Please write out every line of the material exactly.

◆ ◆ ◆ ◆

(** What holds of a goroutine and its batch. *)
Record LocalOK p c : Prop := {
  lo_fits : fits (p_pc p) (p_call p) = true;
  lo_cap : (length (b_data (cb_batch c)) <= b_cap (cb_batch c))%nat;
  lo_len : passed (p_pc p) = true -> (12 <= length (b_data (cb_batch c)))%nat;
  lo_cnt : 0 <= cnt p c < 2 ^ 32;
  lo_count : passed (p_pc p) = true -> b_count (cb_batch c) = cnt p c;
  lo_applied : b_applied (cb_batch c) = has_applied (p_pc p);
  lo_commit : cb_commit c = one (added (p_pc p) && negb (cb_published c)) +
                one (added (p_pc p) && waits (p_call p) && bool_decide (p_sync p <> Signalled));
  lo_published : cb_published c = true -> has_applied (p_pc p) = true;
  lo_sync : p_sync p <> NotQueued -> written (p_pc p) = true /\
              (syncs (p_call p) = true \/ exists n f g h, p_call p = AllocateSeqNum n f g h);
  lo_queued : syncs (p_call p) = true -> written (p_pc p) = true ->
                match p_pc p with
                | PUnlock (Err _) | Failed _ => True
                | _ => p_sync p <> NotQueued
                end;
  lo_syncWG : p_syncWG p = one (in_directWrite (p_pc p) && bool_decide (p_sync p <> Signalled));
  lo_finished : finished (p_pc p) = true ->
                cb_published c = true /\ (waits (p_call p) = true -> p_sync p = Signalled);
  lo_error err : p_pc p = Returned err ->
                err = if waits (p_call p) then cb_commitErr c else None;
  lo_returned : returned_batch (p_pc p) c;
  lo_commitErr : cb_commitErr c <> None -> p_sync p = Signalled;
  lo_direct : p_pc p = PDirectWait None -> p_sync p <> NotQueued;
  lo_alloc n f g h : p_call p = AllocateSeqNum n f g h -> p_sync p = Queued -> in_directWrite (p_pc p) = true;
}.

(** ** The transitions *)
Definition jump (i : nat) p k s : commitPipeline := s <| procs := <[i := p <| p_pc := k |>]> (procs s) |>.
Definition put (i : nat) c s : commitPipeline := s <| heap := <[i := c]> (heap s) |>.

Definition alloc_batch (count : Z) c : cbatch :=
  c <| cb_batch := (setCount ((newBatch false) <| b_data := replicate batchHeaderLen Byte.x00 |>
                     <| b_cap := batchHeaderLen |>) (u32 count)) |>
    <| cb_commit := cb_commit c + 1 |>.
Definition nil_db c : cbatch := c <| cb_batch := ((cb_batch c) <| b_db := false |>) |>.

◆ ◆ ◆ ◆

Output for this task ▸
(** What holds of a goroutine and its batch. *)
Record LocalOK p c : Prop := {
  lo_fits : fits (p_pc p) (p_call p) = true;
  lo_cap : (length (b_data (cb_batch c)) <= b_cap (cb_batch c))%nat;
  lo_len : passed (p_pc p) = true -> (12 <= length (b_data (cb_batch c)))%nat;
  lo_cnt : 0 <= cnt p c < 2 ^ 32;
  lo_count : passed (p_pc p) = true -> b_count (cb_batch c) = cnt p c;
  lo_applied : b_applied (cb_batch c) = has_applied (p_pc p);
  lo_commit : cb_commit c = one (added (p_pc p) && negb (cb_published c)) +
                one (added (p_pc p) && waits (p_call p) && bool_decide (p_sync p <> Signalled));
  lo_published : cb_published c = true -> has_applied (p_pc p) = true;
  lo_sync : p_sync p <> NotQueued -> written (p_pc p) = true /\
              (syncs (p_call p) = true \/ exists n f g h, p_call p = AllocateSeqNum n f g h);
  lo_queued : syncs (p_call p) = true -> written (p_pc p) = true ->
                match p_pc p with
                | PUnlock (Err _) | Failed _ => True
                | _ => p_sync p <> NotQueued
                end;
  lo_syncWG : p_syncWG p = one (in_directWrite (p_pc p) && bool_decide (p_sync p <> Signalled));
  lo_finished : finished (p_pc p) = true ->
                cb_published c = true /\ (waits (p_call p) = true -> p_sync p = Signalled);
  lo_error err : p_pc p = Returned err ->
                err = if waits (p_call p) then cb_commitErr c else None;
  lo_returned : returned_batch (p_pc p) c;
  lo_commitErr : cb_commitErr c <> None -> p_sync p = Signalled;
  lo_direct : p_pc p = PDirectWait None -> p_sync p <> NotQueued;
  lo_alloc n f g h : p_call p = AllocateSeqNum n f g h -> p_sync p = Queued -> in_directWrite (p_pc p) = true;
}.

(** ** The transitions *)
Definition jump (i : nat) p k s : commitPipeline := s <| procs := <[i := p <| p_pc := k |>]> (procs s) |>.
Definition put (i : nat) c s : commitPipeline := s <| heap := <[i := c]> (heap s) |>.

Definition alloc_batch (count : Z) c : cbatch :=
  c <| cb_batch := (setCount ((newBatch false) <| b_data := replicate batchHeaderLen Byte.x00 |>
                     <| b_cap := batchHeaderLen |>) (u32 count)) |>
    <| cb_commit := cb_commit c + 1 |>.
Definition nil_db c : cbatch := c <| cb_batch := ((cb_batch c) <| b_db := false |>) |>.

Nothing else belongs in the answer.